(* ===== verification/Spares.v ===== *)
(** * What the program leaves alone

    The components of the brain share one store. Each has its own keys: nothing the
    program does, from a call of a transport to an access of a goroutine, touches a
    key that another component reserves, but by trying to set it ([spares]). So what
    is proved of one client against every evolution of the store ([evolves]) holds
    in the running brain ([step_spares]). *)
From S2P Require Import Prelude GoStrings Sha256 GoEncoding Proto Identity Store Dedup Replay Tenants Signer Issue Routing.
From S2P Require Import Limiter Correlator Analysis Providers Embed Cache Feedback History Notify SilenceClient HttpSig Sealed.
From S2P Require Import Trust Ingest GrpcSrv SignedSrv Metrics Pipeline Goroutines Service.
From Stdlib Require Import Ascii SpecFloat.

Open Scope Z_scope.

(** ** Keys *)

(** The key of the marker [Process] sets for an alert. *)
Definition marker_key (a : AlertPayload) : string :=
  if seqb (Status a) "resolved" then "dedup:resolved:" +:+ resolvedKey a else "dedup:" +:+ dedup_key a.

(** A key that the cache, the feedback links and the incident history never write. *)
Class Reserved (k : string) : Prop := {
  reserved_cache x : "cache:" +:+ x ≠ k;
  reserved_vec x : "vec:" +:+ x ≠ k;
  reserved_pending id : pending_key id ≠ k;
  reserved_verdict name x : verdict_prefix name +:+ x ≠ k;
  reserved_incident x : keyPrefix +:+ x ≠ k;
}.

#[export] Instance marker_reserved a : Reserved (marker_key a).
Proof. unfold marker_key. by split; intros; destruct (seqb _ _). Qed.

(** The markers of bootstrap tokens are others, under every prefix. *)
Lemma marker_not_used prefix cluster a : usedKey prefix cluster ≠ marker_key a.
Proof.
  intros H. assert (lacks "t" (marker_key a) = true) as Hm.
  { unfold marker_key, dedup_key, resolvedKey.
    destruct (seqb _ _); rewrite lacks_append.
    - destruct (sha256_hex_decodes (raw5 a)) as [v Hv]. by apply (hex_decode_lacks "t"%char) in Hv as ->.
    - destruct (sha256_hex_decodes (raw4 a)) as [v Hv]. by apply (hex_decode_lacks "t"%char) in Hv as ->. }
  rewrite <- H in Hm. unfold usedKey in Hm. rewrite lacks_append in Hm.
  apply andb_true_iff in Hm as [_ Hm]. by cbn in Hm.
Qed.

(** ** What leaves a key alone *)

(** The clock does not run backwards. *)
Definition forward {X A} (m : M X A) : Prop := ∀ n x, (n ≤ (m (n, x)).2.1)%nat.

Section spares.
Context `{HC : !Clock} {S : Type} `{HS : !Store S, HSp : !StoreSpec S} (k : string).

(** Code on a state that contains a store does to [k] what others may do. *)
Definition spares {X A} (π : X → S) (m : M X A) : Prop := ∀ n x,
  rtc (evolves k) (n, π x) ((m (n, x)).2.1, π (m (n, x)).2.2).

Lemma spares_ret {X A} π (a : A) : spares (X := X) π (mret a).
Proof. intros n x. apply rtc_refl. Qed.

Lemma spares_get {X} (π : X → S) : spares π get.
Proof. intros n x. apply rtc_refl. Qed.

Lemma spares_now {X} (π : X → S) : spares π time_Now.
Proof. intros n x. apply rtc_once, ev_time. cbn. lia. Qed.

Lemma spares_bind {X A B} π (m : M X A) (f : A → M X B) :
  spares π m → (∀ a, spares π (f a)) → spares π (m ≫= f).
Proof.
  intros Hm Hf n x. unfold mbind, M_bind. specialize (Hm n x). destruct (m (n, x)) as [a [n1 x1]].
  etrans; [exact Hm|]. apply Hf.
Qed.

Lemma spares_let {X A B C} π (x : A * B) (f : A → B → M X C) :
  (∀ a b, spares π (f a b)) → spares π (let '(a, b) := x in f a b).
Proof. destruct x. eauto. Qed.

(** Inside a larger state. *)
Lemma spares_zoom {X Y A} (π : X → S) (ρ : Y → S) proj upd (m : M X A) :
  spares π m → (∀ y, π (proj y) = ρ y) → (∀ x y, ρ (upd x y) = π x) → spares ρ (zoom proj upd m).
Proof.
  intros Hm Hp Hu n y. unfold zoom. cbn [fst snd]. specialize (Hm n (proj y)).
  destruct (m (n, proj y)) as [a [n1 x1]]. cbn [fst snd] in *. by rewrite Hu, <- Hp.
Qed.

(** Beside the store: only time passes. *)
Lemma spares_beside {X Y A} (ρ : Y → S) proj upd (m : M X A) :
  forward m → (∀ x y, ρ (upd x y) = ρ y) → spares ρ (zoom proj upd m).
Proof.
  intros Hm Hu n y. unfold zoom. cbn [fst snd]. specialize (Hm n (proj y)).
  destruct (m (n, proj y)) as [a [n1 x1]]. cbn [fst snd] in *. rewrite Hu. by apply rtc_once, ev_time.
Qed.

Lemma spares_Get k' : spares id (store_Get k').
Proof. intros n s. destruct (store_Get k' (n, s)) as [r [n' s']] eqn:E. by eapply rtc_once, ev_get. Qed.

(** Other replicas meddle with the listed keys only. *)
Lemma spares_List p : glob_free p = true → (∀ x, p +:+ x ≠ k) → spares id (store_ListByPrefix p).
Proof.
  intros Hg Hp n s. destruct (store_ListByPrefix p (n, s)) as [r [n' s']] eqn:E. eapply rtc_once, ev_list; [|exact E].
  apply ListByPrefix_spec in E as (_ & _ & Hm). intros Hk. apply (proj1 (Hm Hg)), HasPrefix_spec in Hk as [x ->].
  by apply (Hp x).
Qed.

Lemma spares_SetNX k' v ttl : spares id (store_SetNX k' v ttl).
Proof. intros n s. destruct (store_SetNX k' v ttl (n, s)) as [r [n' s']] eqn:E. by eapply rtc_once, ev_setnx. Qed.

Lemma spares_Set k' v ttl : k' ≠ k → spares id (store_Set k' v ttl).
Proof. intros Hk n s. destruct (store_Set k' v ttl (n, s)) as [r [n' s']] eqn:E. by eapply rtc_once, ev_set. Qed.

Lemma spares_Delete k' : k' ≠ k → spares id (store_Delete k').
Proof. intros Hk n s. destruct (store_Delete k' (n, s)) as [r [n' s']] eqn:E. by eapply rtc_once, ev_delete. Qed.
End spares.

#[export] Hint Resolve spares_ret spares_get spares_now spares_Get spares_List spares_SetNX spares_Set spares_Delete : muthur.
Lemma vec_glob_free : glob_free "vec:" = true.
Proof. done. Qed.

#[export] Hint Resolve verdict_prefix_glob_free vec_glob_free : muthur.
#[export] Hint Resolve reserved_cache reserved_vec reserved_pending reserved_verdict reserved_incident : muthur.

(** Walk through code: binds, tests and leaves. *)
Ltac spares_tac :=
  repeat first
    [ solve [auto with muthur]
    | apply spares_bind; [|intros ?]
    | apply spares_let; intros ? ?
    | match goal with |- spares _ _ (match ?x with _ => _ end) => destruct x end ].

(** *** The clients of the store *)

Section clients.
Context `{HC : !Clock, HL : !CertLib} {S : Type} `{HS : !Store S, HSp : !StoreSpec S} (k : string) `{HR : !Reserved k}.
Context (FF : spec_float → string) (PF : string → option spec_float).

Abbreviation spares := (spares k (id (A := S))) (only parsing).

Lemma IsDuplicate_spares d a : spares (IsDuplicate d a).
Proof. unfold IsDuplicate. spares_tac. Qed.

Lemma IsDuplicateResolved_spares d a : spares (IsDuplicateResolved d a).
Proof. unfold IsDuplicateResolved. spares_tac. Qed.

Lemma cache_Get_spares c a : spares (cache_Get PF c a).
Proof. unfold cache_Get, semanticLookup. spares_tac. Qed.

Lemma cache_Set_spares c a analysis : spares (cache_Set FF c a analysis).
Proof. unfold cache_Set. spares_tac. Qed.

Lemma Examples_spares sort m a : spares (Examples sort m a).
Proof. unfold Examples. spares_tac. Qed.

Lemma feedback_Record_spares m a analysis : spares (feedback_Record m a analysis).
Proof. unfold feedback_Record. spares_tac. Qed.

Lemma feedback_ServeHTTP_spares m i verdict : spares (feedback_ServeHTTP m i verdict).
Proof. unfold feedback_ServeHTTP. spares_tac. Qed.

Lemma history_Record_spares h rep analysis alerts : spares (history_Record h rep analysis alerts).
Proof. unfold history_Record. spares_tac. Qed.

Lemma Verify_spares g i ts nonce : spares (Verify g i ts nonce).
Proof. unfold Verify. spares_tac. Qed.

Lemma Bootstrap_Issue_spares prefix sg tenants serial inp :
  (∀ c, usedKey prefix c ≠ k) → spares (Bootstrap_Issue prefix sg tenants serial inp).
Proof. intros Hu. unfold Bootstrap_Issue, past_expiry, marker_ttl, Sign. spares_tac. Qed.

Lemma Renew_Issue_spares sg tenants i serial csr : spares (Renew_Issue sg tenants i serial csr).
Proof. unfold Renew_Issue, Sign. spares_tac. Qed.

Lemma serve_public_spares m method path i verdict : spares (serve_public m method path i verdict).
Proof. unfold serve_public. pose proof feedback_ServeHTTP_spares. spares_tac. Qed.
End clients.

(** *** The servers *)

Section servers.
Context `{HC : !Clock, HL : !CertLib} {S : Type} `{HS : !Store S, HSp : !StoreSpec S} (k : string) `{HR : !Reserved k}.

Abbreviation spares := (spares k (@br_store S)) (only parsing).

Lemma on_store_spares {A} (m : M S A) : Spares.spares k id m → spares (on_store m).
Proof. intros Hm. by eapply spares_zoom. Qed.

Lemma on_ingest_spares {A} (m : M Handler A) : forward m → spares (on_ingest m).
Proof. intros Hm. by apply spares_beside. Qed.

Lemma Ingest_forward ctx payload : forward (Ingest ctx payload).
Proof. intros n h. rewrite Ingest_spec. destruct ctx as [i|]; [|done]. by destruct (seqb _ _). Qed.

Lemma dispatch_spares srv serial req ctx :
  (∀ c, usedKey (sv_prefix srv) c ≠ k) → spares (dispatch srv serial req ctx).
Proof.
  intros Hu. unfold dispatch, Server_Ingest, Server_BootstrapCert, Server_SignCSR.
  pose proof (λ ctx p, on_ingest_spares _ (Ingest_forward ctx p)).
  pose proof (λ tenants inp, on_store_spares _ (Bootstrap_Issue_spares k _ (sv_signer srv) tenants serial inp Hu)).
  pose proof (λ tenants i csr, on_store_spares _ (Renew_Issue_spares k (sv_signer srv) tenants i serial csr)).
  spares_tac.
Qed.

Lemma serve_spares srv serial req ctx :
  (∀ c, usedKey (sv_prefix srv) c ≠ k) → spares (serve srv serial req ctx).
Proof.
  intros Hu. unfold serve. cbn [chain]. unfold AuthInterceptor, RevocationInterceptor, ReplayInterceptor.
  pose proof (λ ctx, dispatch_spares srv serial req ctx Hu).
  pose proof (λ i ts nonce, on_store_spares _ (Verify_spares k (sv_guard srv) i ts nonce)). spares_tac.
Qed.

Context {PK ESK SK HPK K CK CA : Type} (IsPrint : Z → bool).
Context `{HE : !Ecdsa PK ESK, HX : !X509 PK, HH : !Hpke SK HPK K, HG : !Gcm, HP : !PayloadLib CK CA, HWi : !Wire}.
Context (d : Deps SK CK) (Hu : ∀ c, usedKey (sv_prefix (dp_server d)) c ≠ k).

Lemma answer_spares dr path ts nonce kid body ctx call :
  (∀ ctx plain, spares (call ctx plain)) → spares (answer d dr path ts nonce kid body ctx call).
Proof. intros Hc. unfold answer. spares_tac. Qed.

Lemma handle_spares dr rq path authenticated call :
  (∀ ctx plain, spares (call ctx plain)) → spares (handle IsPrint d dr rq path authenticated call).
Proof.
  intros Hc. unfold handle, authenticate, answer.
  pose proof (λ i ts nonce, on_store_spares _ (Verify_spares k (sv_guard (dp_server d)) i ts nonce)). spares_tac.
Qed.

Lemma serve_http_spares dr rq : spares (serve_http IsPrint d dr rq).
Proof.
  pose proof (λ serial req ctx, dispatch_spares (dp_server d) serial req ctx Hu).
  unfold serve_http, serve_keys, bootstrap, ingest, signCSR.
  spares_tac; apply handle_spares; intros ctx plain; spares_tac.
Qed.
End servers.

(** *** The accesses of the goroutines *)

Section forward.
Context {X : Type}.

Lemma forward_ret {A} (a : A) : forward (X := X) (mret a).
Proof. by intros n x. Qed.

Lemma forward_modify (f : X → X) : forward (modify f).
Proof. by intros n x. Qed.

Lemma forward_put (x : X) : forward (put x).
Proof. by intros n y. Qed.

Lemma forward_get : forward (get (S := X)).
Proof. by intros n x. Qed.

Lemma forward_now `{!Clock} : forward (X := X) time_Now.
Proof. intros n x. cbn. lia. Qed.

Lemma forward_bind {A B} (m : M X A) (f : A → M X B) : forward m → (∀ a, forward (f a)) → forward (m ≫= f).
Proof.
  intros Hm Hf n x. unfold mbind, M_bind. specialize (Hm n x). destruct (m (n, x)) as [a [n1 x1]].
  specialize (Hf a n1 x1). cbn in *. lia.
Qed.

Lemma forward_let {A B C} (x : A * B) (f : A → B → M X C) :
  (∀ a b, forward (f a b)) → forward (let '(a, b) := x in f a b).
Proof. destruct x. eauto. Qed.

Lemma forward_each {A} (l : list A) (body : A → M X unit) : (∀ a, forward (body a)) → forward (for_each l body).
Proof. intros Hb. induction l as [|a l IH]; [apply forward_ret|]. by apply forward_bind. Qed.
End forward.

#[export] Hint Resolve forward_ret forward_modify forward_put forward_get forward_now forward_each : muthur.

Ltac forward_tac :=
  repeat first
    [ solve [auto with muthur]
    | apply forward_bind; [|intros ?]
    | apply forward_let; intros ? ?
    | match goal with |- forward (match ?x with _ => _ end) => destruct x end ].

Section accesses.
Context `{HC : !Clock} {T W : Type} `{HN : !Num T, HW : !Net W}.

Lemma Add_forward a : forward (Correlator.Add a).
Proof. unfold Correlator.Add, AfterFunc. forward_tac. Qed.

Lemma take_bucket_forward key : forward (take_bucket key).
Proof. unfold take_bucket. forward_tac. Qed.

Lemma drain_keys_forward order : forward (drain_keys order).
Proof. unfold drain_keys. forward_tac. Qed.

(** On a limiter that may be nil. *)
Lemma forward_option {X A} (a0 : A) (m : M X A) : forward m →
  forward (λ '(n, o), match o with
                      | None => (a0, (n, None))
                      | Some x => let '(a, (n, x)) := m (n, x) in (a, (n, Some x))
                      end).
Proof.
  intros Hm n [x|]; [|done]. specialize (Hm n x). by destruct (m (n, x)) as [a [n1 x1]].
Qed.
---+---
* _Task item_
Here the job is to set down exactly the lines of the material above that fall between the one with "spares (on_store m)." and the one with "Lemma dispatch_spares srv", inclusive, and nothing beyond them.

* _Solution_
Lemma on_store_spares {A} (m : M S A) : Spares.spares k id m → spares (on_store m).
Proof. intros Hm. by eapply spares_zoom. Qed.

Lemma on_ingest_spares {A} (m : M Handler A) : forward m → spares (on_ingest m).
Proof. intros Hm. by apply spares_beside. Qed.

Lemma Ingest_forward ctx payload : forward (Ingest ctx payload).
Proof. intros n h. rewrite Ingest_spec. destruct ctx as [i|]; [|done]. by destruct (seqb _ _). Qed.

Lemma dispatch_spares srv serial req ctx :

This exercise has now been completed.